If an institution is offering postsecondary education through distance or correspondence education in a State in which it is not physically located, the institution must meet any State requirements for it to be legally offering distance or correspondence education in that State. An institution must be able to document upon request from the Department that it has such State approval.

 

A public institution is considered to comply with §600.9 to the extent it is operating in its home State. If it is operating in another State, we would expect it to comply with the requirements, if any, the other State considers applicable or with any reciprocal agreement between the States that may be applicable.
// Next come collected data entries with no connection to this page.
(** * Sysware status bot: a shallow embedding of [Sysware_status.py]

    The module keeps a process-wide dictionary [current_status] with one
    entry per monitored component, refreshes it from a JSON document
    fetched over HTTP, renders it into an embed and edits one chat message
    with it.  The embedding below follows the source function by function:
    dictionaries are finite maps, the module globals are the fields of a
    [World] record, Python exceptions are the [Raise] outcome of a small
    state-and-exception monad, and every call that leaves the process
    (HTTP, the chat platform, the wall clock) takes its answer from an
    explicit argument and, for the platform, leaves an entry in a trace. *)

From stdpp Require Import gmap strings list fin_maps.
From Stdlib Require Import ZArith Ascii.

Open Scope Z_scope.
Open Scope string_scope.

(** ** Python values and exceptions *)

(** The exception classes that occur in the module.  All of them derive from
    [Exception], so an [except Exception] clause catches each one. *)
Inductive exn : Type :=
  | TypeError
  | KeyError (key : string)
  | ClientError
  | ContentTypeError
  | JSONDecodeError
  | NotFound
  | Forbidden
  | HTTPException
  | UnicodeEncodeError.

Global Instance exn_eq_dec : EqDecision exn.
Proof. solve_decision. Defined.

(** What [json.loads] can return.  A JSON number is an [int] of unbounded
    size or a [float], kept as its 64-bit pattern. *)
Local Unset Elimination Schemes.
Inductive json : Type :=
  | JNull
  | JBool (b : bool)
  | JInt (z : Z)
  | JFloat (bits : Z)
  | JStr (s : string)
  | JArr (items : list json)
  | JObj (members : gmap string json).
Local Set Elimination Schemes.

(** [needle in haystack] on [str]: substring test. *)
Fixpoint str_contains (needle haystack : string) : bool :=
  String.prefix needle haystack ||
  match haystack with
  | EmptyString => false
  | String _ rest => str_contains needle rest
  end.

(** [x == JStr s] for a string [s]: only another [str] can be equal to it. *)
Definition json_eq_str (s : string) (x : json) : bool :=
  match x with
  | JStr t => bool_decide (s = t)
  | _ => false
  end.

(** ** Outcomes, worlds and the monad *)

Inductive Res (A : Type) : Type :=
  | Ok (a : A)
  | Raise (e : exn).
Arguments Ok {A} a.
Arguments Raise {A} e.

(** One dictionary of [current_status]:
    [{'status': ..., 'last_update': ..., 'color': ...}]. *)
Record ComponentStatus : Type := mkStatus {
  status : string;
  last_update : option string;
  color : string
}.

Global Instance ComponentStatus_eq_dec : EqDecision ComponentStatus.
Proof. solve_decision. Defined.

(** [datetime.datetime]: the fields that [strftime] prints. *)
Record DateTime : Type := mkDateTime {
  year : nat; month : nat; day : nat;
  hour : nat; minute : nat; second : nat
}.

Record Field : Type := mkField {
  field_name : string;
  field_value : string;
  field_inline : bool
}.

(** [discord.Embed], with the attributes the module sets. *)
Record Embed : Type := mkEmbed {
  title : string;
  description : string;
  embed_color : Z;
  timestamp : DateTime;
  fields : list Field;
  footer : option string
}.

(** The lines the module prints, one constructor per [print] call of the
    source; the arguments are the values interpolated into the f-string. *)
Inductive Line : Type :=
  | FetchedStatus (data : json)                (* "Fetched status: {data}" *)
  | UpdatedTo (component new_status : string)  (* "Updated {component} to {new_status}" *)
  | FailedHTTP (code : Z)                      (* "Failed to fetch status: HTTP {response.status}" *)
  | ErrorFetching (e : exn)                    (* "Error fetching status from GitHub: {e}" *)
  | ChannelNotFound                            (* "Channel not found!" *)
  | UpdatedMessage (id : Z)                    (* "Updated status message {id}" *)
  | MessageNotFound (id : Z)                   (* "Status message {id} not found! Please update STATUS_MESSAGE_ID in .env" *)
  | ErrorEditing (e : exn)                     (* "Error editing message: {e}" *)
  | NoMessageIdSet                             (* "No STATUS_MESSAGE_ID set! Please create a message manually and set its ID in .env" *)
  | ErrorUpdating (e : exn).                   (* "Error updating status message: {e}" *)

(** A Python [str] is kept as the bytes of its UTF-8 encoding; a lone
    surrogate, which UTF-8 does not encode, is kept as the three bytes
    ED A0..BF 80..BF.  [utf8_valid] tells the strings that [str.encode] with
    the codec utf-8 accepts: the well-formed byte sequences. *)
Definition in_range (lo hi : nat) (c : ascii) : bool :=
  (lo <=? nat_of_ascii c)%nat && (nat_of_ascii c <=? hi)%nat.

Definition continuation (c : ascii) : bool := in_range 0x80 0xBF c.

(** The second byte that may follow the lead byte [a] of a sequence of three. *)
Definition second_of_three (a b : ascii) : bool :=
  (in_range 0xE0 0xE0 a && in_range 0xA0 0xBF b) ||
  (in_range 0xE1 0xEC a && continuation b) ||
  (in_range 0xED 0xED a && in_range 0x80 0x9F b) ||
  (in_range 0xEE 0xEF a && continuation b).

(** The second byte that may follow the lead byte [a] of a sequence of four. *)
Definition second_of_four (a b : ascii) : bool :=
  (in_range 0xF0 0xF0 a && in_range 0x90 0xBF b) ||
  (in_range 0xF1 0xF3 a && continuation b) ||
  (in_range 0xF4 0xF4 a && in_range 0x80 0x8F b).

Fixpoint utf8_valid (s : string) : bool :=
  match s with
  | EmptyString => true
  | String a rest =>
      if in_range 0x00 0x7F a then utf8_valid rest
      else
        match rest with
        | String b rest1 =>
            if in_range 0xC2 0xDF a then continuation b && utf8_valid rest1
            else
              match rest1 with
              | String c rest2 =>
                  if in_range 0xE0 0xEF a then
                    second_of_three a b && continuation c && utf8_valid rest2
                  else
                    match rest2 with
                    | String d rest3 =>
                        second_of_four a b && continuation c && continuation d &&
                        utf8_valid rest3
                    | EmptyString => false
                    end
              | EmptyString => false
              end
        | EmptyString => false
        end
  end.

(** Whether the text of a line can be written to the terminal, which is
    taken to encode with UTF-8.  A [str] is interpolated as it is; a list or
    a dictionary is interpolated as its [repr], which escapes what cannot be
    printed; numbers, the module's own texts and the texts of the exceptions
    are always encodable. *)
Definition encodable (l : Line) : bool :=
  match l with
  | FetchedStatus (JStr s) => utf8_valid s
  | UpdatedTo component new_status => utf8_valid component && utf8_valid new_status
  | _ => true
  end.

(** The requests the module sends to the chat platform about messages. *)
Inductive ApiCall : Type :=
  | FetchMessage (id : Z)                (* channel.fetch_message(id) *)
  | EditMessage (id : Z) (e : Embed)     (* message.edit(embed=e) *)
  | SendEmbed (e : Embed)                (* ctx.send(embed=e) *)
  | SendCreated (id : Z).                (* ctx.send("✅ Status message created! ... STATUS_MESSAGE_ID={id}") *)

(** The mutable state of the process: the two module globals that are
    assigned after import, what was printed, and what was sent to the
    platform (both oldest first). *)
Record World : Type := mkWorld {
  current_status : gmap string ComponentStatus;
  status_message_id : Z;
  stdout : list Line;
  api_calls : list ApiCall
}.

(** A computation may change the world and then either return or raise; the
    changes made before a raise stay, as in Python. *)
Definition Py (A : Type) : Type := World → Res A * World.

Global Instance Py_ret : MRet Py := λ A a w, (Ok a, w).
Global Instance Py_bind : MBind Py := λ A B f m w,
  match m w with
  | (Ok a, w') => f a w'
  | (Raise e, w') => (Raise e, w')
  end.

Definition raise {A} (e : exn) : Py A := λ w, (Raise e, w).

(** Lift the outcome of a pure operation that may raise. *)
Definition lift {A} (r : Res A) : Py A := λ w, (r, w).

(** [try: body / except Exception as e: handler(e)]. *)
Definition try_except {A} (body : Py A) (handler : exn → Py A) : Py A := λ w,
  match body w with
  | (Ok a, w') => (Ok a, w')
  | (Raise e, w') => handler e w'
  end.

(** The world after a line was written. *)
Definition emit (l : Line) (w : World) : World :=
  mkWorld (current_status w) (status_message_id w) (stdout w ++ [l]) (api_calls w).

(** [print]: a text that the terminal's encoding cannot encode raises
    [UnicodeEncodeError] and nothing is written. *)
Definition print (l : Line) : Py unit := λ w,
  if encodable l then (Ok tt, emit l w) else (Raise UnicodeEncodeError, w).

Definition call_api (c : ApiCall) : Py unit := λ w,
  (Ok tt, mkWorld (current_status w) (status_message_id w) (stdout w) (api_calls w ++ [c])).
“Subsection 600.9” is a phrase that will become familiar to us.  In that section, the Department is expecting that:

  • All institutions (whether they offer distance ed or not) be approved by name by the state(s) in which they operate.
  • The institutions must be approved to offer postsecondary degrees.  Having approval to operate as a business in the state does not appear to be adequate. There are lots more complexities to this that I will not explore at this time.
  • The state must provide a way for students to complain about an institution.

On this last issue, pages 209-210 has the following statement:

With respect to an institution offering distance education programs, the institution must provide, under §668.43(b), not only the contact information for the State or States in which it is physically located, but also the contact information for States in which it provides distance education to the extent that the State has any licensure or approval processes for an institution outside the State providing distance education in the State.

Not sure I fully understand that, but it does seem to place a requirement on institutions to notify students of how to complain.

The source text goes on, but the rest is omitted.